TSA CALLS ON GA PILOTS TO STOP UNAUTHORIZED AIRCRAFT USE
The prevention of unauthorized aircraft use is an issue at the forefront of concern for the Department of Homeland Security. This week, the Transportation Security Administration released specific recommendations for general aviation pilots and fixed-based operators all designed to prevent the unauthorized use of aircraft. These recommendations include securing aircraft, like using a secondary locking mechanism (hangar, prop lock, throttle lock, etc.), and being alert for and reporting suspicious activity to the TSA’s 866/GA-SECURE hotline. Much like AOPA’s Airport Watch Program, the recommendations center on practical, commonsense security precautions. Read more on AOPA Online.
MCCAIN VP NOMINEE HAS GA CONNECTIONS
Sen. John McCain's choice of running mate, Gov. Sarah Palin of Alaska, has a positive association with general aviation. Her husband is a pilot and an AOPA member. Considering that GA is the primary form of long-distance transportation in the forty-ninth state, it's not surprising that Gov. Palin has taken a stand against user fees. In May 2007, she signed an AOPA-backed resolution in opposition to the FAA's plan for excessive avgas taxes and user fees. Read more on AOPA Online.

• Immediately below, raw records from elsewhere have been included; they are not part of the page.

(** * Tea-and-Tales: the row-level security layer of the bookstore database

    The storefront keeps its data in a hosted PostgreSQL database.  What each
    caller may read or write is decided by the row-level security (RLS)
    policies that the SQL migrations under [supabase/migrations] create, by
    the helper [get_current_user_role] and by the trigger function
    [handle_new_user].  This file embeds those objects and states what they
    grant and what they refuse.

    Conventions.
    - A SQL boolean is [option bool]; [None] is NULL.  A policy lets a row
      through only when its expression is TRUE.
    - A UUID is kept as the text the database prints for it.
    - DECIMAL(10,2) and DECIMAL(2,1) columns are integers counted in the
      last kept digit; timestamps are integers.
    - A nullable column is an [option]. *)

From Stdlib Require Import List String Ascii Bool ZArith Lia.
Import ListNotations.
Local Open Scope string_scope.

Set Implicit Arguments.

(** ** Three-valued logic *)

Module Sql.

Definition tri := option bool.

Definition TRUE : tri := Some true.
Definition FALSE : tri := Some false.
Definition NULL : tri := None.

Definition not (a : tri) : tri :=
  match a with
  | Some b => Some (negb b)
  | None => None
  end.

Definition or (a b : tri) : tri :=
  match a, b with
  | Some true, _ => Some true
  | _, Some true => Some true
  | Some false, Some false => Some false
  | _, _ => None
  end.

Definition and (a b : tri) : tri :=
  match a, b with
  | Some false, _ => Some false
  | _, Some false => Some false
  | Some true, Some true => Some true
  | _, _ => None
  end.

(** [a = b] on text (and on UUIDs, kept as text): NULL as soon as one side
    is NULL. *)
Definition eq (a b : option string) : tri :=
  match a, b with
  | Some x, Some y => Some (String.eqb x y)
  | _, _ => None
  end.

(** A WHERE clause, a USING clause and a WITH CHECK clause keep a row only
    when the expression is TRUE: FALSE and NULL both drop it. *)
Definition holds (a : tri) : bool :=
  match a with
  | Some true => true
  | _ => false
  end.

(** COALESCE(a, d) with a non-null last argument. *)
Definition coalesce {A} (a : option A) (d : A) : A :=
  match a with
  | Some x => x
  | None => d
  end.

End Sql.

(** ** Schema *)

(** UUID and TIMESTAMP WITH TIME ZONE columns. *)
Abbreviation uuid := string (only parsing).
Abbreviation timestamptz := Z (only parsing).

(** CREATE TYPE public.user_role AS ENUM ('customer', 'admin') *)
Inductive user_role := customer | admin.
(** X20 for two consumers. *)
Lemma notify_overtaking_decrements_two :
  let a := set_allCount 2 Argument_default in
  1 <= Z.of_nat 2 <= INT_MAX /\ allCount a = Z.of_nat 2 /\
  exists s1 s2,
    run [0; 1]%nat (consumers (notifyValueReady a) 2) = Some s1 /\
    run [0; 1]%nat (notify_step s1) = Some s2 /\
    valueCount (shared s2) = 0.
Proof.
  cbv zeta.
  assert (1 <= Z.of_nat 2 <= INT_MAX) as Hk by (unfold INT_MAX; lia).
  split; [exact Hk |]. split; [reflexivity |].
  destruct (notify_overtaking_decrements (set_allCount 2 Argument_default)
              2 Hk eq_refl) as (s1 & s2 & H1 & H2 & _ & H3 & _).
  exists s1, s2. split; [exact H1 |]. split; [exact H2 | exact H3].
Defined.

TEXAS COURT REFUSES APPEALS IN CRANKSHAFT CASE
A legal battle between Lycoming and Texas-based Interstate Southwest came a step closer to completion—in Texas at least—after the Texas Supreme Court refused to hear two appeals, one from each side. Lycoming sued Interstate five years ago after a series of crankshaft failures, saying the manufacturing at the Navasota, Texas, foundry was at fault. Interstate countersued, winning a $96 million judgment after convincing a jury that it was Lycoming's design that was at fault. In particular, the design included the addition of vanadium to the alloy mix. That award was later reduced in a lower court to attorneys' fees, which came to several million dollars. Read more on AOPA Online.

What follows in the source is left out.